As has since been reported by virtually every news outlet in the state and many national publications as well, nobody who is involved with the so-called Coalition for a Healthy Massachusetts is able to tell anything close to the truth. Here’s a quick recap …
- Their signature gatherers lied to voters all across the state, in many cases telling signers that they were putting their name on a completely different referendum.
- Then, when they were called out for it, the Mass Republicans behind the repeal effort blamed the people who may have signed something that they didn’t entirely read.

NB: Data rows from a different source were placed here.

(* ===== verification/RedisFacts.v ===== *)
(** * Reasoning about clients of Redis

    The part of the keyspace under a prefix as a map, how commands and the passage of
    time change it, and when a method that connects and sends one request takes effect at
    one point. *)

From S2P Require Import Prelude RustStr Prog Protocol Redis.

(** ** The keys under a prefix *)

Section submap.
Context {V A : Type}.
Implicit Types (p : string) (f : V → option A) (m : gmap string V).

(** The entries of the keys [p ++ id], read by [f], by [id]. *)
Definition submap p f m : gmap string A :=
  list_to_map (omap (λ kv, id ← strip_prefix p kv.1; a ← f kv.2; Some (id, a)) (map_to_list m)).

Lemma elem_of_submap_list p f m id a :
  (id, a) ∈ omap (λ kv, id ← strip_prefix p kv.1; a ← f kv.2; Some (id, a)) (map_to_list m)
  ↔ ∃ v, m !! (p +:+ id) = Some v ∧ f v = Some a.
Proof.
  rewrite list_elem_of_omap. split.
  - intros ([k v] & Hin & H). apply elem_of_map_to_list in Hin. simpl in H.
    apply bind_Some in H as (id' & Hid & H). apply bind_Some in H as (a' & Ha & H). simplify_eq.
    apply strip_prefix_Some in Hid as ->. eauto.
  - intros (v & Hm & Hf). exists (p +:+ id, v). split; [by apply elem_of_map_to_list|]. simpl.
    rewrite (proj2 (strip_prefix_Some p _ id)) by done. simpl. by rewrite Hf.
Qed.

Lemma lookup_submap p f m id : submap p f m !! id = m !! (p +:+ id) ≫= f.
Proof.
  apply option_eq. intros a. rewrite bind_Some, <-elem_of_submap_list. symmetry.
  unfold submap. apply elem_of_list_to_map'. intros a' H1%elem_of_submap_list.
  intros H. apply elem_of_submap_list in H. destruct H as (?&?&?), H1 as (?&?&?). by simplify_eq.
Qed.

Lemma submap_insert p f m id v a : f v = Some a → submap p f (<[p +:+ id := v]> m) = <[id := a]> (submap p f m).
Proof.
  intros Hf. apply map_eq. intros i. rewrite lookup_submap. destruct (decide (i = id)) as [->|Hi].
  - by rewrite !lookup_insert_eq.
  - rewrite !lookup_insert_ne by (first [done|intros H; by apply str_app_inv_len in H as [_ ?]]).
    by rewrite lookup_submap.
Qed.
End submap.

(** ** Time *)

Lemma lookup_at_time t d key v :
  db_values (at_time t d) !! key = Some v ↔ db_values d !! key = Some v ∧ expired t d key = false.
Proof. unfold at_time. simpl. by rewrite map_lookup_filter_Some. Qed.

Lemma deadline_at_time t d key u :
  db_deadlines (at_time t d) !! key = Some u ↔ db_deadlines d !! key = Some u ∧ (t < u)%Z.
Proof.
  unfold at_time, expired. simpl. rewrite map_lookup_filter_Some. simpl.
  split; intros [H1 H2]; rewrite H1 in *; (split; [done|]).
  - apply bool_decide_eq_false_1 in H2. lia.
  - apply bool_decide_eq_false_2. lia.
Qed.

(** A key without a deadline stays. *)
Lemma elapsed_lasting d d' key :
  elapsed d d' → db_deadlines d !! key = None →
  db_values d' !! key = db_values d !! key ∧ db_deadlines d' !! key = None.
Proof.
  intros (t & _ & ->) Hd. split.
  - apply option_eq. intros v. rewrite lookup_at_time. unfold expired. rewrite Hd. naive_solver.
  - apply eq_None_not_Some. intros [u Hu]. apply deadline_at_time in Hu as [? _]. congruence.
Qed.

Lemma expired_value d d' key :
  elapsed d d' → is_Some (db_values d' !! key) → db_values d !! key = db_values d' !! key.
Proof. intros (t & _ & ->) [v Hv]. rewrite Hv. by apply lookup_at_time in Hv as [-> _]. Qed.

(** ** Clients that take effect at one point *)

(** The database inside a client's state. *)
Abbreviation node_db n := (db (node_server n)).

Section client.
Context `{PF : Platform} {S : Type} `{R : !Redis S} `{RO : !RedisOk R}.
Context {V E A : Type} (inv : redis_db → Prop) (abs : redis_db → V) (spec : V → result E A → V → Prop).
Hypothesis in_time : ∀ d d', inv d → elapsed d d' → inv d' ∧ abs d' = abs d.
Abbreviation ninv := (λ n : redis_node S, inv (node_db n)).
Abbreviation nabs := (λ n : redis_node S, abs (node_db n)).

Lemma lin_on_connect (f : string → E) k :
  (∀ e v, spec v (Err (f e)) v) → lin_on ninv nabs spec (k tt) →
  lin_on ninv nabs spec (rethrow f connect ≫= k).
Proof.
  intros Herr Hk n n' b Hn [= H]. pose proof (connect_db (node_server n)) as Ht.
  destruct (redis_connect (node_server n)) as [s r]. injection H as <- <-. simpl in *.
  destruct (in_time _ _ Hn Ht) as [? ?]. split; [done|]. left. split; [done|].
  destruct r as [[]|e]; [exact Hk|exact (Herr e)].
Qed.

Lemma lin_on_time (k : Z → prog (redis_node S) E A) :
  (∀ t, lin_on ninv nabs spec (k t)) → lin_on ninv nabs spec (node_time ≫= k).
Proof. intros Hk n n' b Hn [= <- <-]. simpl. eauto. Qed.

(** The request decides: executed or not, the state it leaves fits the answer. *)
Lemma lin_on_request {B} (f : script S B) (g : string → E) (k : B → prog (redis_node S) E A) :
  (∀ v e, spec v (Err (g e)) v) →
  (∀ s, inv (db s) →
     let '(s', r) := f s in
     inv (db s')
     ∧ (∀ e, spec (abs (db s)) (Err (g e)) (abs (db s')))
     ∧ settled (λ o, spec (abs (db s)) o (abs (db s'))) (lift_result (map_err g r) ≫= k)) →
  lin_on ninv nabs spec (rethrow g (invoke f) ≫= k).
Proof.
  intros Herr Hf n n' r Hn [= H]. pose proof (deliver_db (node_server n)) as Ht. unfold request in H.
  destruct (redis_deliver (node_server n)) as [s dl]. simpl in *.
  destruct (in_time _ _ Hn Ht) as [Hs Habs]. specialize (Hf s Hs). rewrite <-Habs.
  destruct (f s) as [s' r'] eqn:Hfs, Hf as (Hinv & Herr' & Hset). destruct dl as [|e|e].
  - injection H as <- <-. simpl. split; [done|]. right. by destruct r'.
  - injection H as <- <-. simpl. split; [done|]. right. apply Herr.
  - injection H as <- <-. simpl. split; [done|]. right. apply Herr'.
Qed.
End client.

(** One more command of a script: its documented effect, or its error. *)
Ltac exec_step s' a Heff :=
  match goal with
  | |- context [redis_exec ?c ?s] =>
    let e := fresh "e" in
    pose proof (exec_db c s) as Heff;
    destruct (redis_exec c s) as [s' [a|e]]; simpl in Heff; cbv beta iota
  end.

(** The fields of a hash after [HSET]. *)
Ltac hash_lookups :=
  unfold set_fields; cbn [fmap list_fmap foldl fst snd];
  repeat (rewrite lookup_insert_eq || rewrite lookup_insert_ne by done).

(** A test on the answer of a call that is known. *)
Ltac decide_closed :=
  match goal with
  | |- context [bool_decide (?a = ?b)] =>
    first [replace (bool_decide (a = b)) with true by done|replace (bool_decide (a = b)) with false by done];
    cbv beta iota
  end.

(** ** A reachable server *)

(** The next connection opens, and the request that follows is executed and answered by
    a server that takes commands; [served s] is the server that executes it. *)
Definition served {S : Type} `{R : !Redis S} (s : S) : S := (redis_deliver (redis_connect s).1).1.
Definition link_up {S : Type} `{R : !Redis S} `{RO : !RedisOk R} (s : S) : Prop :=
  (redis_connect s).2 = Ok tt ∧ (redis_deliver (redis_connect s).1).2 = Delivered ∧ serving (served s).

Lemma elapsed_trans d1 d2 d3 : elapsed d1 d2 → elapsed d2 d3 → elapsed d1 d3.
Proof.
  intros (t & Ht & ->) (u & Hu & ->). simpl in *. exists u. split; [lia|].
  assert (∀ key, expired u (at_time t d1) key = false ∧ expired t d1 key = false ↔ expired u d1 key = false) as Hkey.
  { intros key. unfold expired at 1 3. pose proof (deadline_at_time t d1 key) as Hd.
    destruct (db_deadlines d1 !! key) as [v|] eqn:Hv; unfold expired.
    - rewrite Hv. destruct (decide (t < v)%Z) as [Hlt|Hge].
      + rewrite (proj2 (Hd v)) by done. rewrite (bool_decide_false (v ≤ t)%Z) by lia. naive_solver.
      + rewrite (bool_decide_true (v ≤ t)%Z), (bool_decide_true (v ≤ u)%Z) by lia. naive_solver.
    - rewrite Hv. destruct (db_deadlines (at_time t d1) !! key) as [w|]; [|done].
      by destruct (proj1 (Hd w) eq_refl) as [? _]. }
  symmetry. unfold at_time at 1. symmetry. transitivity
    (mkDb u (filter (λ kv, expired u (at_time t d1) kv.1 = false) (db_values (at_time t d1)))
       (filter (λ kv, expired u (at_time t d1) kv.1 = false) (db_deadlines (at_time t d1)))); [done|].
  f_equal; apply map_eq; intros key; apply option_eq; intros v; cbn [at_time db_values db_deadlines];
    rewrite !map_lookup_filter_Some; cbn [fst]; rewrite <-Hkey; naive_solver.
Qed.

Lemma served_elapsed {S : Type} `{R : !Redis S} `{RO : !RedisOk R} (s : S) : elapsed (db s) (db (served s)).
Proof. eapply elapsed_trans; [apply connect_db|apply deliver_db]. Qed.

Section up.
Context `{PF : Platform} {S : Type} `{R : !Redis S}.
Implicit Types n : redis_node S.

Lemma run_connect_up {E A} (f : string → E) (k : unit → prog (redis_node S) E A) n :
  (redis_connect (node_server n)).2 = Ok tt →
  run (rethrow f connect ≫= k) n = run (k tt) (mkNode (redis_connect (node_server n)).1 (node_ticks n)).
Proof.
  intros H. cbn. destruct (redis_connect (node_server n)) as [s r]. cbn in *. by subst.
Qed.

Lemma run_invoke_up {E A B} (g : string → E) (f : script S B) (k : B → prog (redis_node S) E A) n :
  (redis_deliver (node_server n)).2 = Delivered →
  run (rethrow g (invoke f) ≫= k) n
  = run (lift_result (map_err g (f (redis_deliver (node_server n)).1).2) ≫= k)
      (mkNode (f (redis_deliver (node_server n)).1).1 (node_ticks n)).
Proof.
  intros H. cbn. unfold request. destruct (redis_deliver (node_server n)) as [s d]. cbn in *. subst.
  by destruct (f s) as [s' []].
Qed.
End up.

(** A command that must succeed, with its effect. *)
Lemma exec_done {S : Type} `{R : !Redis S} `{RO : !RedisOk R} {A} (c : command A) s :
  serving s → acceptable c (db s) →
  ∃ s' a, redis_exec c s = (s', Ok a) ∧ serving s' ∧ effect glob_match c (db s) a (db s').
Proof.
  intros Hs Hc. destruct (exec_ok c s Hs Hc) as [a Ha]. pose proof (exec_db c s) as He.
  pose proof (exec_serving c s Hs). destruct (redis_exec c s) as [s' r]. simpl in *. subst. by exists s', a.
Qed.

(** A method that returned had its request executed, some time after it was called. *)
Lemma run_request_Done `{PF : Platform} {S : Type} `{R : !Redis S} `{RO : !RedisOk R} {E A B}
    (f g : string → E) (scr : script S B) (k : B → prog (redis_node S) E A) n n1 a :
  run (rethrow f connect ≫= λ _, rethrow g (invoke scr) ≫= k) n = (n1, Done a) →
  ∃ s s' b, elapsed (node_db n) (db s) ∧ scr s = (s', Ok b) ∧ run (k b) (mkNode s' (node_ticks n)) = (n1, Done a).
Proof.
  intros H. apply run_bind_Done in H as (n2 & [] & Hc & H).
  apply run_rethrow_Done in Hc. unfold connect in Hc. rewrite run_critical in Hc.
  apply run_bind_Done in H as (n3 & b & Hi & H). apply run_rethrow_Done in Hi.
  unfold invoke in Hi. rewrite run_critical in Hi. unfold request in Hi.
  pose proof (connect_db (node_server n)) as Hel1. destruct (redis_connect (node_server n)) as [s1 []]; simplify_eq/=.
  pose proof (deliver_db s1) as Hel2. destruct (redis_deliver s1) as [s2 [|e|e]]; simplify_eq/=.
  destruct (scr s2) as [s3 [b'|e]] eqn:Hs; simplify_eq/=. exists s2, s3, b. split; [by eapply elapsed_trans|done].
Qed.

(** The same for a request that may wait: waiting changes nothing, and a connection that
    breaks while it waits is an error. *)
Lemma lin_on_waiting `{PF : Platform} {S : Type} `{R : !Redis S} `{RO : !RedisOk R} {V E A B}
    (inv : redis_db → Prop) (abs : redis_db → V) (spec : V → result E A → V → Prop)
    (in_time : ∀ d d', inv d → elapsed d d' → inv d' ∧ abs d' = abs d)
    (c : command (option B)) (g : string → E) (k : B → prog (redis_node S) E A) :
  (∀ v e, spec v (Err (g e)) v) →
  (∀ s, inv (db s) →
     let '(s', r) := redis_exec c s in
     inv (db s')
     ∧ (∀ e, spec (abs (db s)) (Err (g e)) (abs (db s')))
     ∧ match r with
       | Ok (Some b) => settled (λ o, spec (abs (db s)) o (abs (db s'))) (k b)
       | Ok None | Err _ => True
       end) →
  lin_on (λ n, inv (node_db n)) (λ n, abs (node_db n)) spec (rethrow g (query_waiting c) ≫= k).
Proof.
  intros Herr Hf n n' r Hn H. pose proof (deliver_db (node_server n)) as Ht. unfold request, call in H.
  destruct (redis_deliver (node_server n)) as [s dl]. simpl in Ht.
  destruct (in_time _ _ Hn Ht) as [Hs Habs]. specialize (Hf s Hs). rewrite <-Habs.
  destruct (redis_exec c s) as [s' r'], Hf as (Hinv & Herr' & Hset). destruct dl as [|e|e].
  - destruct r' as [[b|]|e]; simplify_eq/=; (split; [done|]); right; [done|apply Herr'].
  - simplify_eq/=. split; [done|]. right. apply Herr.
  - simplify_eq/=. split; [done|]. right. apply Herr'.
Qed.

- This week, it finally came out that despite the campaign’s claims to represent a broad coalition of families and concerned citizens, its sole donor is an out-of-state dark money group.
As for how they’re spending that dark money, we are learning more about the move to repeal and the operators behind it—including about the outfit behind the signature collecting.
Between September and November 2025, the Coalition for a Healthy Massachusetts paid the Missouri-based GroundGame Political Solutions more than $1.4 million for its services, the lion’s share of the $1.55 million it received from SAM Action Inc., a Virginia-based anti-pot propaganda apparatus.
It’s not the first time that GroundGame has been linked to allegedly unscrupulous election practices. In Michigan, the company reportedly sabotaged a ballot initiative by buying out a contract to collect signatures for a referendum its client didn’t really support and then not doing the job. While in our neighboring Ocean State, reports of “an unusually high number of signatures” for 2024 Republican presidential candidate Vivek Ramaswamy led back to the Missouri company.
As the Rhode Island Current reported in 2024: “The vendor, a Missouri-based company called GroundGame Political Solutions LLC, launched an internal investigation of its staffers, which found one person who was intentionally writing down dead people’s names on signature forms. That person, who was not identified, was fired … and the company has notified Warwick Police.”
None of those past problems seemingly mattered to the obscure Massachusetts Ballot Law Commission, which finally issued its ruling on an objection to the way in which prohibitionists cleared the first signature hurdle. In short, the body rejected the complaint filed by the pro-legalization Committee to Protect Cannabis Regulation, effectively greenlighting the ballot measure, officially (and ridiculously) dubbed an Act to Restore a Sensible Marijuana Policy.
Meanwhile, a survey commissioned by the Committee to Protect Cannabis Regulation found that of more than 2,300 people who signed the petition, more than half said they wouldn’t have lent their name to the effort if they actually knew the intent of the measure—to shut down adult-use dispensaries.
A spokesperson for the repeal side lied to the Boston Globe: “We never intended or encouraged or in any way made signature gatherers feel like they should lie about what they were getting signed. … You’ve got crybabies who are making millions of dollars off of this marijuana business who are complaining that they’re not being treated fairly. And in fact, they are.”